**Exercise requirements**
An exact copy of all the data below is required.

[Saved entries]
(** * Folder synchronization tool: a shallow embedding of [utils.py] and
      [main.py], and the properties of its specification.

    The filesystem is an explicit state (a finite map from absolute paths to
    nodes), the logger is an explicit list of records, Python exceptions are
    values of an error monad, and the worker pool of [process_with_threads]
    is a scheduler over the per-entry loop bodies of the two thread targets.

    What the filesystem of this development covers, and what it leaves out:
    - a tree is made of directories and regular files; symbolic links,
      through which [is_dir], [iterdir] and [open] reach other paths, are
      not part of it;
    - the tests [exists], [is_file] and [is_dir] answer; an error of [stat]
      other than ENOENT and ENOTDIR (EACCES below a directory that cannot
      be searched), which [pathlib] raises, is not part of it;
    - a write to an open file succeeds, and [glob] reads every directory;
    - nothing but the program changes the tree while it runs.
    Where a property depends on one of these, its hypotheses say so: a
    replica root without entries (no link to write or delete through),
    nothing refused at or below a root (the tests answer, every directory
    can be read), or a log without WARNING and ERROR records (no write
    failed, no deletion went through a link to a directory). *)

From stdpp Require Import base tactics option list numbers strings gmap fin_maps sorting.
From Stdlib Require Import Strings.Byte.


(** ** Partitioning ([utils.py], [chunk_list]) *)

Module Chunks.

Section Slicing.
Context {A : Type}.

(** Number of items of a slice [[start::step]] of [n] items:
    [ceil((n - start) / step)]. *)
Definition slice_len (n start step : nat) : nat :=
  (n - start + (step - 1)) / step.

(** The extended slice [sq[start::step]] for [step >= 1]: the items of
    [sq] at the indices [start + k * step] below [len(sq)]. *)
Definition slice_step (sq : list A) (start step : nat) : list A :=
  omap (λ k, sq !! (start + k * step))
       (seq 0 (slice_len (length sq) start step)).

(** [return [seq[i::size] for i in range(size)]]; [range(0)] is empty. *)
Definition chunk_list (sq : list A) (size : nat) : list (list A) :=
  (λ i, slice_step sq i size) <$> seq 0 size.
End Slicing.


End Chunks.

(** ** The environment: paths, filesystem, exceptions, logger *)

(** A path is its list of components ([pathlib.Path]): [p ++ q] is [p / q],
    and a root-relative posix string such as [dir1/b.txt] is the component
    list [["dir1"; "b.txt"]]. *)
Abbreviation path := (list string).
Abbreviation bytes := (list byte).

Inductive node :=
  | File (data : bytes)
  | Dir.

(** The filesystem: the nodes by absolute path, and the paths on which the
    operating system refuses [open], [unlink], [rmdir] and [mkdir] with
    EACCES (permissions, immutable attribute, file in use). *)
Record filesystem := FS {
  nodes : gmap path node;
  denied : list path
}.

(** The Python exception classes this program can meet.  All but the last
    are subclasses of [OSError] (of which [IOError] is an alias). *)
Inductive exc :=
  | FileNotFoundError (p : path)
  | NotADirectoryError (p : path)
  | IsADirectoryError (p : path)
  | FileExistsError (p : path)
  | PermissionError (p : path)
  | DirectoryNotEmpty (p : path)      (* OSError(ENOTEMPTY) *)
  | OtherException (what : string).   (* any Exception outside OSError *)

Definition is_FileNotFoundError (e : exc) : bool :=
  match e with FileNotFoundError _ => true | _ => false end.

Definition is_OSError (e : exc) : bool :=
  match e with OtherException _ => false | _ => true end.

Inductive level := INFO | WARNING | ERROR.

(** One constructor per format string passed to the logger. *)
Inductive message :=
  | File_not_found (file_path : path)
  | IOError_checksum (file_path : path) (e : exc)
  | Unexpected_checksum (file_path : path) (e : exc)
  | Created_folder (p : path)
  | Failed_to_create_folder (p : path) (e : exc)
  | Unexpected_create_folder (p : path) (e : exc)
  | File_replaced (dest_file src_file : path)
  | File_copied (src_file dest_file : path)
  | Failed_to_replace (dest_file : path) (e : exc)
  | Failed_to_copy (src_file dest_file : path) (e : exc)
  | Deleted_file (p : path)
  | Deleted_folder (p : path)
  | File_already_deleted (p : path)
  | Folder_already_deleted (p : path)
  | Error_deleting (p : path) (e : exc).

Record world := World {
  fs : filesystem;
  log : list (level * message)
}.

(** ** The monad of the program: state, exceptions, recursion budget *)

Inductive outcome (A : Type) :=
  | Ok (a : A)
  | Raise (e : exc)
  | Diverge.     (* the recursion budget of the model ran out *)
Arguments Ok {A} a.
Arguments Raise {A} e.
Arguments Diverge {A}.

Definition M (A : Type) : Type := world → outcome A * world.

Definition ret {A} (a : A) : M A := λ w, (Ok a, w).

Definition bind {A B} (m : M A) (k : A → M B) : M B :=
  λ w, match m w with
       | (Ok a, w') => k a w'
       | (Raise e, w') => (Raise e, w')
       | (Diverge, w') => (Diverge, w')
       end.

Definition raise {A} (e : exc) : M A := λ w, (Raise e, w).
Definition diverge {A} : M A := λ w, (Diverge, w).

**Exercise output**
(** * Folder synchronization tool: a shallow embedding of [utils.py] and
      [main.py], and the properties of its specification.

    The filesystem is an explicit state (a finite map from absolute paths to
    nodes), the logger is an explicit list of records, Python exceptions are
    values of an error monad, and the worker pool of [process_with_threads]
    is a scheduler over the per-entry loop bodies of the two thread targets.

    What the filesystem of this development covers, and what it leaves out:
    - a tree is made of directories and regular files; symbolic links,
      through which [is_dir], [iterdir] and [open] reach other paths, are
      not part of it;
    - the tests [exists], [is_file] and [is_dir] answer; an error of [stat]
      other than ENOENT and ENOTDIR (EACCES below a directory that cannot
      be searched), which [pathlib] raises, is not part of it;
    - a write to an open file succeeds, and [glob] reads every directory;
    - nothing but the program changes the tree while it runs.
    Where a property depends on one of these, its hypotheses say so: a
    replica root without entries (no link to write or delete through),
    nothing refused at or below a root (the tests answer, every directory
    can be read), or a log without WARNING and ERROR records (no write
    failed, no deletion went through a link to a directory). *)

From stdpp Require Import base tactics option list numbers strings gmap fin_maps sorting.
From Stdlib Require Import Strings.Byte.


(** ** Partitioning ([utils.py], [chunk_list]) *)

Module Chunks.

Section Slicing.
Context {A : Type}.

(** Number of items of a slice [[start::step]] of [n] items:
    [ceil((n - start) / step)]. *)
Definition slice_len (n start step : nat) : nat :=
  (n - start + (step - 1)) / step.

(** The extended slice [sq[start::step]] for [step >= 1]: the items of
    [sq] at the indices [start + k * step] below [len(sq)]. *)
Definition slice_step (sq : list A) (start step : nat) : list A :=
  omap (λ k, sq !! (start + k * step))
       (seq 0 (slice_len (length sq) start step)).

(** [return [seq[i::size] for i in range(size)]]; [range(0)] is empty. *)
Definition chunk_list (sq : list A) (size : nat) : list (list A) :=
  (λ i, slice_step sq i size) <$> seq 0 size.
End Slicing.


End Chunks.

(** ** The environment: paths, filesystem, exceptions, logger *)

(** A path is its list of components ([pathlib.Path]): [p ++ q] is [p / q],
    and a root-relative posix string such as [dir1/b.txt] is the component
    list [["dir1"; "b.txt"]]. *)
Abbreviation path := (list string).
Abbreviation bytes := (list byte).

Inductive node :=
  | File (data : bytes)
  | Dir.

(** The filesystem: the nodes by absolute path, and the paths on which the
    operating system refuses [open], [unlink], [rmdir] and [mkdir] with
    EACCES (permissions, immutable attribute, file in use). *)
Record filesystem := FS {
  nodes : gmap path node;
  denied : list path
}.

(** The Python exception classes this program can meet.  All but the last
    are subclasses of [OSError] (of which [IOError] is an alias). *)
Inductive exc :=
  | FileNotFoundError (p : path)
  | NotADirectoryError (p : path)
  | IsADirectoryError (p : path)
  | FileExistsError (p : path)
  | PermissionError (p : path)
  | DirectoryNotEmpty (p : path)      (* OSError(ENOTEMPTY) *)
  | OtherException (what : string).   (* any Exception outside OSError *)

Definition is_FileNotFoundError (e : exc) : bool :=
  match e with FileNotFoundError _ => true | _ => false end.

Definition is_OSError (e : exc) : bool :=
  match e with OtherException _ => false | _ => true end.

Inductive level := INFO | WARNING | ERROR.

(** One constructor per format string passed to the logger. *)
Inductive message :=
  | File_not_found (file_path : path)
  | IOError_checksum (file_path : path) (e : exc)
  | Unexpected_checksum (file_path : path) (e : exc)
  | Created_folder (p : path)
  | Failed_to_create_folder (p : path) (e : exc)
  | Unexpected_create_folder (p : path) (e : exc)
  | File_replaced (dest_file src_file : path)
  | File_copied (src_file dest_file : path)
  | Failed_to_replace (dest_file : path) (e : exc)
  | Failed_to_copy (src_file dest_file : path) (e : exc)
  | Deleted_file (p : path)
  | Deleted_folder (p : path)
  | File_already_deleted (p : path)
  | Folder_already_deleted (p : path)
  | Error_deleting (p : path) (e : exc).

Record world := World {
  fs : filesystem;
  log : list (level * message)
}.

(** ** The monad of the program: state, exceptions, recursion budget *)

Inductive outcome (A : Type) :=
  | Ok (a : A)
  | Raise (e : exc)
  | Diverge.     (* the recursion budget of the model ran out *)
Arguments Ok {A} a.
Arguments Raise {A} e.
Arguments Diverge {A}.

Definition M (A : Type) : Type := world → outcome A * world.

Definition ret {A} (a : A) : M A := λ w, (Ok a, w).

Definition bind {A B} (m : M A) (k : A → M B) : M B :=
  λ w, match m w with
       | (Ok a, w') => k a w'
       | (Raise e, w') => (Raise e, w')
       | (Diverge, w') => (Diverge, w')
       end.

Definition raise {A} (e : exc) : M A := λ w, (Raise e, w).
Definition diverge {A} : M A := λ w, (Diverge, w).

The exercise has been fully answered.